OSA
Conditions
Brief summary
Very few studies have examined different models of care involving initial ambulatory home-based diagnosis in diagnosing obstructive sleep apnea (OSA), identifying patients who benefit from continuous positive airway pressure (CPAP), and reducing the need for polysomnography (PSG). This study aims to assess the role of an ambulatory approach with home diagnostic sleep study. We hypothesize that the ambulatory approach is as good as the conventional approach in managing OSA in terms of improvement of clinical outcome but the former approach will lead to substantial cost savings.
Detailed description
We conducted a prospective, randomized, controlled continuous positive airway pressure (CPAP) parallel study on new referrals to the Respiratory Clinic, Prince of Wales Hospital, with suspected obstructive sleep apnea (OSAS). OSAS was defined by apnea-hypopnea index(AHI) 5/hr or more of sleep plus excessive daytime sleepiness or two of the following symptoms: choking or gasping during sleep, recurrent awakenings from sleep, unrefreshed sleep, daytime fatigue, and impaired concentration. All patients with suspected OSAS underwent assessment at the clinic with the Epworth sleepiness score(ESS) and symptoms evaluation. Patients who had ESS score\>9 or at least two OSAS symptoms as described above were invited to join the study. They were randomized into either group A)home-based management approach or group B)hospital-based management approach by a random table by a third party not involved in the trial.
Interventions
DEVICEHome sleep study
The home sleep study is a pocket-sized digital recording device. It is a multi-channel screening tool that measures airflow through a nasal cannula connected to a pressure transducer, providing an apnea-hypopnea index (AHI) based on recording time. It also detects both respiratory and abdominal efforts through the effort sensor and can differentiate between obstructive and central events
DEVICEconventional polysomnography
conventional type I sleep study according to international guidelines
Sponsors
Chinese University of Hong Kong
Study design
Allocation
RANDOMIZED
Intervention model
PARALLEL
Primary purpose
DIAGNOSTIC
Masking
NONE
Eligibility
Sex/Gender
ALL
Age
18 Years to 80 Years
Healthy volunteers
No
Inclusion criteria
* symptoms of OSA with home sleep study AHI \>= 15/hr.
Exclusion criteria
* unstable cardiovascular diseases (e.g. recent unstable angina, myocardial infarction, stroke or transient ischemic attack within the previous 6 months or severe left ventricular failure) * neuromuscular disease affecting or potentially affecting respiratory muscles * moderate to severe respiratory disease (i.e. breathlessness affecting activities of daily living) or documented hypoxemia or awake oxygen saturation of \<92% * psychiatric disease that limits the ability to give informed consent or complete the study
Design outcomes
Primary
| Measure | Time frame | Description |
|---|---|---|
| Change in Epworth Sleepiness Score (ESS) Before and After 3 Months of Continuous Positive Airway Pressure (CPAP) Treatment | Baseline and 3 months | The Epworth Sleepiness Scale (ESS) is a scale intended to measure daytime sleepiness that is measured by use of a very short questionnaire.
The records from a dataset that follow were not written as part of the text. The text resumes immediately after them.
(** When a teammate ends its turn it becomes idle; the lead has one more unread message
    that says so, nobody else has; and the lead is to be woken exactly when it is idle and
    all others are done.  If the message cannot be written nobody is woken. *)
Theorem turn_end_reported env slot_id m s lead :
  roster_reachable m →
  mg_slots m !! slot_id = Some s → is_lead s = false →
  (∃ t, mg_slots m !! lead = Some t ∧ is_lead t) →
  let m' := (finalize_turn env slot_id [] m).2 in
  mg_slots m' = <[slot_id := idle_slot s]> (mg_slots m) ∧
  if @query_fails (env 0) 0
  then (finalize_turn env slot_id [] m).1 = Err (Database Query) ∧ mg_mailbox m' = mg_mailbox m
  else
    (∃ id at_, peek_unread (mg_team_id m) lead (mg_mailbox m') ≡ₚ
       peek_unread (mg_team_id m) lead (mg_mailbox m) ++
       [mkMailboxMessage id (mg_team_id m) lead slot_id IdleNotificationMessage "idle" None None
          false at_]) ∧
    (∀ agent, agent ≠ lead → peek_unread (mg_team_id m) agent (mg_mailbox m') ≡ₚ
       peek_unread (mg_team_id m) agent (mg_mailbox m)) ∧
    ∃ wake, (finalize_turn env slot_id [] m).1 = Ok wake ∧
      (wake = Some lead ↔
         (∃ t, mg_slots m !! lead = Some t ∧ as_status t = AgentIdle) ∧ others_settled m') ∧
      (wake = None ∨ wake = Some lead).
Proof.
  intros Hm%reachable_ok Hs Hsl (t & Ht & Htl). cbv zeta.
  set (m1 := agent_idle slot_id s m).
  assert (slot_id ≠ lead) as Hne by (intros ->; simplify_eq; by rewrite Hsl in Htl).
  assert (mg_ok False m1) as Hm1 by (by apply roster_ok_insert; [|eapply fits_same]).
  assert (mg_slots m1 !! lead = Some t) as Ht1 by (cbn; by rewrite lookup_insert_ne).
  assert (@find_lead_slot_id (env 0) m1 = Some lead) as Hlead
    by (apply (find_lead_spec m1 Hm1); eauto).
  rewrite (finalize_turn_teammate _ _ _ _ _ Hs Hsl Hne Hlead). fold m1.
  destruct (@query_fails (env 0) 0) eqn:Hq; [unfold mailbox_query; by rewrite Hq|].
  destruct (mailbox_query_ok (H2 := env 0) 0 lead slot_id IdleNotificationMessage "idle" None None m1 Hq)
    as (row & Hw & Hrow & Hunread).
  rewrite Hw. cbn [fst snd]. split; [done|].
  cbn [mg_mailbox set_mg_mailbox]. split; [|split].
  - exists (@gen_id (@query (env 0) 0) 0), (@now_ms (@query (env 0) 0)).
    rewrite peek_unread_snoc, Hunread, bool_decide_eq_true_2 by done. rewrite Hrow. reflexivity.
  - intros agent Ha. rewrite peek_unread_snoc, Hunread, bool_decide_eq_false_2 by naive_solver.
    by rewrite app_nil_r.
  - set (m2 := set_mg_mailbox _ m1). eexists. split; [done|].
    assert (∀ l, maybe_wake_leader_when_all_idle (H := env 0) m2 = Some l ↔ _) as Hwake
      by (intros l; by apply (maybe_wake_spec (H2 := env 0) m2 l)).
    split.
    + rewrite Hwake. split.
      * intros ((u & Hu & _ & Hi) & _ & Ho). split; [|done].
        exists u. split; [|done]. cbn in Hu. by rewrite lookup_insert_ne in Hu.
      * intros ((u & Hu & Hi) & Ho). split; [|split; [|done]].
        -- exists t. split; [done|]. split; [done|]. congruence.
        -- exists slot_id, (idle_slot s). split; [cbn; by rewrite lookup_insert_eq|done].
    + destruct (maybe_wake_leader_when_all_idle (H := env 0) m2) as [l|] eqn:Hl; [right|by left].
      destruct (proj1 (Hwake l) eq_refl) as ((u & Hu & Hul & _) & _). destruct Hm1 as (_ & Huniq & _).
      f_equal. by apply (Huniq l lead u t).
Qed.
(** ** Broadcasts *)

Lemma send_each_ok `{!QueryEnv} from message files targets n m :
  (∀ i, query_fails i = false) → NoDup targets →
  ∃ t, send_each n from message files targets m = (Ok tt, set_mg_mailbox t m) ∧
    ∀ agent,
      if decide (agent ∈ targets)
      then ∃ i, peek_unread (mg_team_id m) agent t ≡ₚ
        peek_unread (mg_team_id m) agent (mg_mailbox m) ++
        [mkMailboxMessage (@gen_id (query i) 0) (mg_team_id m) agent from Message message None
           (if bool_decide (files = []) then None else Some files) false (@now_ms (query i))]
      else peek_unread (mg_team_id m) agent t ≡ₚ peek_unread (mg_team_id m) agent (mg_mailbox m).
Proof.
  intros Hq. revert n m. induction targets as [|target targets IH]; intros n m Hnd.
  { exists (mg_mailbox m). cbn [send_each]. split; [by destruct m|].
    intros agent. by rewrite decide_False by set_solver. }
  apply NoDup_cons in Hnd as [Hnew Hnd]. cbn [send_each]. unfold act_bind.
  destruct (mailbox_query_ok n target from Message message None (Some files) m (Hq n))
    as (row & -> & Hrow & Hunread).
  destruct (IH (S n) (set_mg_mailbox (mg_mailbox m ++ [row]) m) Hnd) as (t & -> & Ht).
  exists t. split; [done|]. intros agent. specialize (Ht agent).
  cbn [mg_mailbox mg_team_id set_mg_mailbox] in Ht. destruct (decide (agent = target)) as [->|Hne].
  - rewrite decide_False in Ht by done. rewrite decide_True by set_solver. exists n.
    rewrite Ht, peek_unread_snoc, Hunread, bool_decide_eq_true_2 by done. rewrite Hrow. reflexivity.
  - assert (peek_unread (mg_team_id m) agent (mg_mailbox m ++ [row]) ≡ₚ
            peek_unread (mg_team_id m) agent (mg_mailbox m)) as Hsame.
    { rewrite peek_unread_snoc, Hunread, bool_decide_eq_false_2 by naive_solver. by rewrite app_nil_r. }
    destruct (decide (agent ∈ targets)).
    + rewrite decide_True by set_solver. destruct Ht as [i Ht]. exists i. by rewrite Ht, Hsame.
    + rewrite decide_False by set_solver. by rewrite Ht, Hsame.
Qed.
The questionnaire asks the subject to rate his or her probability of falling asleep on a scale of increasing probability from 0 to 3 for eight different situations that most people engage in during their daily lives, though not necessarily every day. The scores for the eight questions are added together to obtain a single number. A number in the 0-9 range is considered to be normal while a number in the 10-24 range indicates that expert medical advice should be sought. |
Secondary
| Measure | Time frame |
|---|---|
| Difference in Healthcare Costs Between Ambulatory and Hospital Approach | within 24 months |
Countries
China
Participant flow
Participants by arm
| Arm | Count |
|---|---|
| In-hospital Sleep Study Conventional polysomnography will be performed as in-patient at Prince of Wales Hospital for every subject in this group, recording electroencephalogram, electro-oculogram, submental electromyogram, bilateral anterior tibial electromyogram, electrocardiogram, chest & abdominal wall movement by inductance plethysmography, airflow measured by a nasal pressure transducer & supplemented by oronasal airflow thermistor, & finger pulse oximetry. | 159 |
| Ambulatory Sleep Study home sleep study is a pocket-sized digital recording device. It is a multi-channel screening tool that measures airflow through a nasal cannula connected to a pressure transducer, providing an apnea-hypopnea index (AHI) based on recording time. It also detects both respiratory and abdominal efforts through the effort sensor and can differentiate between obstructive and central events. | 157 |
| Total | 316 |
Baseline characteristics
| Characteristic | In-hospital Sleep Study | Ambulatory Sleep Study | Total |
|---|---|---|---|
| Age, Continuous | 52.1 years STANDARD_DEVIATION 11.3 | 51 years STANDARD_DEVIATION 12.9 | 51.4 years STANDARD_DEVIATION 11.8 |
| Sex: Female, Male Female | 41 Participants | 50 Participants | 91 Participants |
| Sex: Female, Male Male | 118 Participants | 107 Participants | 225 Participants |
Adverse events
| Event type | EG000 affected / at risk | EG001 affected / at risk |
|---|---|---|
| deaths Total, all-cause mortality | — / — | — / — |
| other Total, other adverse events | 0 / 159 | 0 / 157 |
| serious Total, serious adverse events | 0 / 159 | 0 / 157 |
Outcome results
Primary
Change in Epworth Sleepiness Score (ESS) Before and After 3 Months of Continuous Positive Airway Pressure (CPAP) Treatment
The Epworth Sleepiness Scale (ESS) is a scale intended to measure daytime sleepiness that is measured by use of a very short questionnaire. The questionnaire asks the subject to rate his or her probability of falling asleep on a scale of increasing probability from 0 to 3 for eight different situations that most people engage in during their daily lives, though not necessarily every day. The scores for the eight questions are added together to obtain a single number. A number in the 0-9 range is considered to be normal while a number in the 10-24 range indicates that expert medical advice should be sought.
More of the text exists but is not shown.